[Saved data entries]
== Segment start ==

(** [_generate_task_id].  [combined.encode()] raises for a name that
    cannot be encoded. *)
Definition _generate_task_id (now : Z) (name : string) : outcome string :=
  let timestamp := isoformat py now in
  let combined := name +:+ "_" +:+ timestamp in
  match utf8_error py combined with
  | Some msg => Raise (UnicodeEncodeError msg)
  | None => Ok (String.substring 0 16 (sha256_hexdigest py combined))
  end.

(** [create_task].  No argument is validated; the only failure is that of
    the id generation, before anything is built or stored. *)
Definition create_task (now : Z) (name description : string)
    (priority : TaskPriority) (assigned_to : option string)
    (tags : option (list string)) (metadata : option pydict)
    (dependencies : option (list string)) (workflow_id : option string)
    (st : State) : outcome Task * State :=
  match _generate_task_id now name with
  | Raise e => (Raise e, st)
  | Ok task_id =>
      let task :=
        {| task_id := task_id;
           task_name := name;
           task_description := description;
           task_status := PENDING;
           task_priority := priority;
           task_created_at := now;
           task_updated_at := now;
           task_completed_at := None;
           task_assigned_to := assigned_to;
           task_tags := or_default tags [];
           task_progress := 0;
           task_result := None;
           task_error := None;
           task_metadata := or_default metadata [];
           task_dependencies := or_default dependencies [];
           task_workflow_id := workflow_id |} in
      let m := manager st in
      (Ok task,
       mkState (mkTaskManager (OrderedDict.set task_id task (tasks m))
                              (_running_tasks m))
               (loop st))
  end.
(** ** The blocks of a range *)

Lemma stream_range_blocks (fuel : nat) :
  forall (f : file) (curr_off rem : Z) (w : world),
    (Z.to_nat rem <= fuel)%nat -> 0 <= pos f -> 0 <= rem ->
    let rest := skipn (Z.to_nat (pos f)) (content f) in
    rem <= Z.of_nat (List.length rest) ->
    exists chunks : list bytes,
      stream_range fuel f curr_off rem w
      = (Ok tt, mkWorld (usb_in w) (usb_out w ++ file_data chunks) (log w))
      /\ List.concat chunks = firstn (Z.to_nat rem) rest
      /\ Z.of_nat (List.length chunks)
         = (rem + BUFFER_SEGMENT_DATA_SIZE - 1) / BUFFER_SEGMENT_DATA_SIZE
      /\ Forall full_block (removelast chunks).
Proof.
  induction fuel as [|fuel IH]; intros f c rem w Hfuel Hpos Hrem rest Hin.
  - assert (rem = 0) as -> by lia.
    exists []. cbn [stream_range Z.gtb Z.compare]. unfold ret, file_data.
    cbn [map]. rewrite app_nil_r.
    split; [now destruct w|]. repeat split. constructor.
  - cbn [stream_range]. destruct (rem >? 0) eqn:G.
    + rewrite Z.gtb_ltb in G. apply Z.ltb_lt in G.
      set (chunk_size := Z.min BUFFER_SEGMENT_DATA_SIZE rem).
      assert (Hchunk : 0 < chunk_size <= rem
                       /\ chunk_size <= BUFFER_SEGMENT_DATA_SIZE
                       /\ (rem <= BUFFER_SEGMENT_DATA_SIZE ->
                           chunk_size = rem)
                       /\ (BUFFER_SEGMENT_DATA_SIZE < rem ->
                           chunk_size = BUFFER_SEGMENT_DATA_SIZE))
        by (unfold chunk_size, BUFFER_SEGMENT_DATA_SIZE; lia).
      unfold file_read. fold rest.
      set (n := Z.to_nat chunk_size).
      assert (Hlen : List.length (firstn n rest) = n)
        by (apply firstn_length_le; unfold n; lia).
      destruct (firstn n rest) as [|x buf] eqn:Ebuf;
        [cbn [List.length] in Hlen; unfold n in Hlen; lia|].
      rewrite <- Ebuf in *.
      set (f' := mkFile (content f)
                        (pos f + Z.of_nat (List.length (firstn n rest)))).
      assert (Hrest' : skipn (Z.to_nat (pos f')) (content f')
                       = skipn n rest).
      { unfold f'. cbn [pos content].
        replace (Z.to_nat (pos f + Z.of_nat (List.length (firstn n rest))))
          with (List.length (firstn n rest) + Z.to_nat (pos f))%nat by lia.
        rewrite <- skipn_skipn. fold rest. apply skipn_length_firstn. }
      unfold bind at 1. cbn [context_write usb_in usb_out log].
      match goal with
      | |- context [stream_range fuel f' ?C ?R ?W] =>
        destruct (IH f' C R W) as [chunks [Hrun [Hcat [Hcount Hfull]]]];
          [lia | unfold f'; cbn [pos]; lia | lia
           | rewrite Hrest', length_skipn; unfold n; lia |]
      end.
      cbn [usb_in usb_out log] in Hrun. rewrite Hrest' in Hcat.
      exists (firstn n rest :: chunks).
      split; [|split; [|split]].
      * rewrite Hrun. unfold file_data. cbn [map].
        now rewrite <- app_assoc.
      * cbn [List.concat]. rewrite Hcat.
        replace (Z.to_nat (rem - chunk_size))
          with (Z.to_nat rem - n)%nat by (unfold n; lia).
        rewrite <- firstn_add. f_equal. unfold n. lia.
      * cbn [List.length]. rewrite Nat2Z.inj_succ, Hcount.
        unfold BUFFER_SEGMENT_DATA_SIZE in *.
        Z.div_mod_to_equations. lia.
      * destruct chunks as [|c2 chunks]; [constructor|].
        change (removelast (firstn n rest :: c2 :: chunks))
          with (firstn n rest :: removelast (c2 :: chunks)).
        constructor; [|exact Hfull].
        unfold full_block. rewrite Hlen. unfold n.
        cbn [List.length] in Hcount. rewrite Nat2Z.inj_succ in Hcount.
        assert (0 < rem - chunk_size).
        { unfold BUFFER_SEGMENT_DATA_SIZE in *.
          revert Hcount. Z.div_mod_to_equations. lia. }
        lia.
    + rewrite Z.gtb_ltb in G. apply Z.ltb_ge in G.
      assert (rem = 0) as -> by lia.
      exists []. unfold ret, file_data. cbn [map]. rewrite app_nil_r.
      split; [now destruct w|]. repeat split. constructor.
Qed.
(** [sorted] on a value that is not a list. *)
Lemma sorted_reverse_non_list (v : json) :
  (forall l, v <> JList l) ->
  sorted_reverse lt_other v (fun u => get u "timestamp" (JStr ""))
  = listing_of_non_list v.
Proof.
  intros Hv. unfold sorted_reverse.
  destruct v as [| | | |s|l|d]; try reflexivity.
  - destruct s; reflexivity.
  - now elim (Hv l).
  - destruct d as [|[k x] d]; reflexivity.
Qed.

(** X8: a store that parses to something else than a list.  An empty
    object or an empty text is listed as no entries; a non-empty object or
    text makes the dashboard raise [AttributeError]; a number, a boolean or
    [null] makes it raise [TypeError]. *)
Theorem dashboard_on_non_list
  (fs fs1 : filesystem) (v : json) :
  load_users json_loads fs = (Ok v, fs1) ->
  (forall l, v <> JList l) ->
  dashboard json_loads lt_other fs = (listing_of_non_list v, fs1).
Proof.
  intros Hload Hv. unfold dashboard, bind, lift. rewrite Hload.
  now rewrite sorted_reverse_non_list.
Qed.

(** An entry newer than all of a list goes in front of the sorted list. *)
Lemma newest_first_snoc (es : list json) (e : json) :
  Forall (fun u => String.ltb (timestamp_of u) (timestamp_of e) = true) es ->
  newest_first (es ++ [e]) = e :: newest_first es.
Proof.
  induction 1 as [|x es Hx _ IH]; [reflexivity|].
  cbn [app newest_first]. rewrite IH. cbn [insert_newest]. now rewrite Hx.
Qed.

== Segment end ==

→ **EXERCISE REQUIREMENTS**: Of the lines above, retype only those from the line containing "(** An entry" through the line containing "cbn [app newest_first].", including both, exactly.

→ **RESPONSE TO THIS TASK**:
(** An entry newer than all of a list goes in front of the sorted list. *)
Lemma newest_first_snoc (es : list json) (e : json) :
  Forall (fun u => String.ltb (timestamp_of u) (timestamp_of e) = true) es ->
  newest_first (es ++ [e]) = e :: newest_first es.
Proof.
  induction 1 as [|x es Hx _ IH]; [reflexivity|].
  cbn [app newest_first]. rewrite IH. cbn [insert_newest]. now rewrite Hx.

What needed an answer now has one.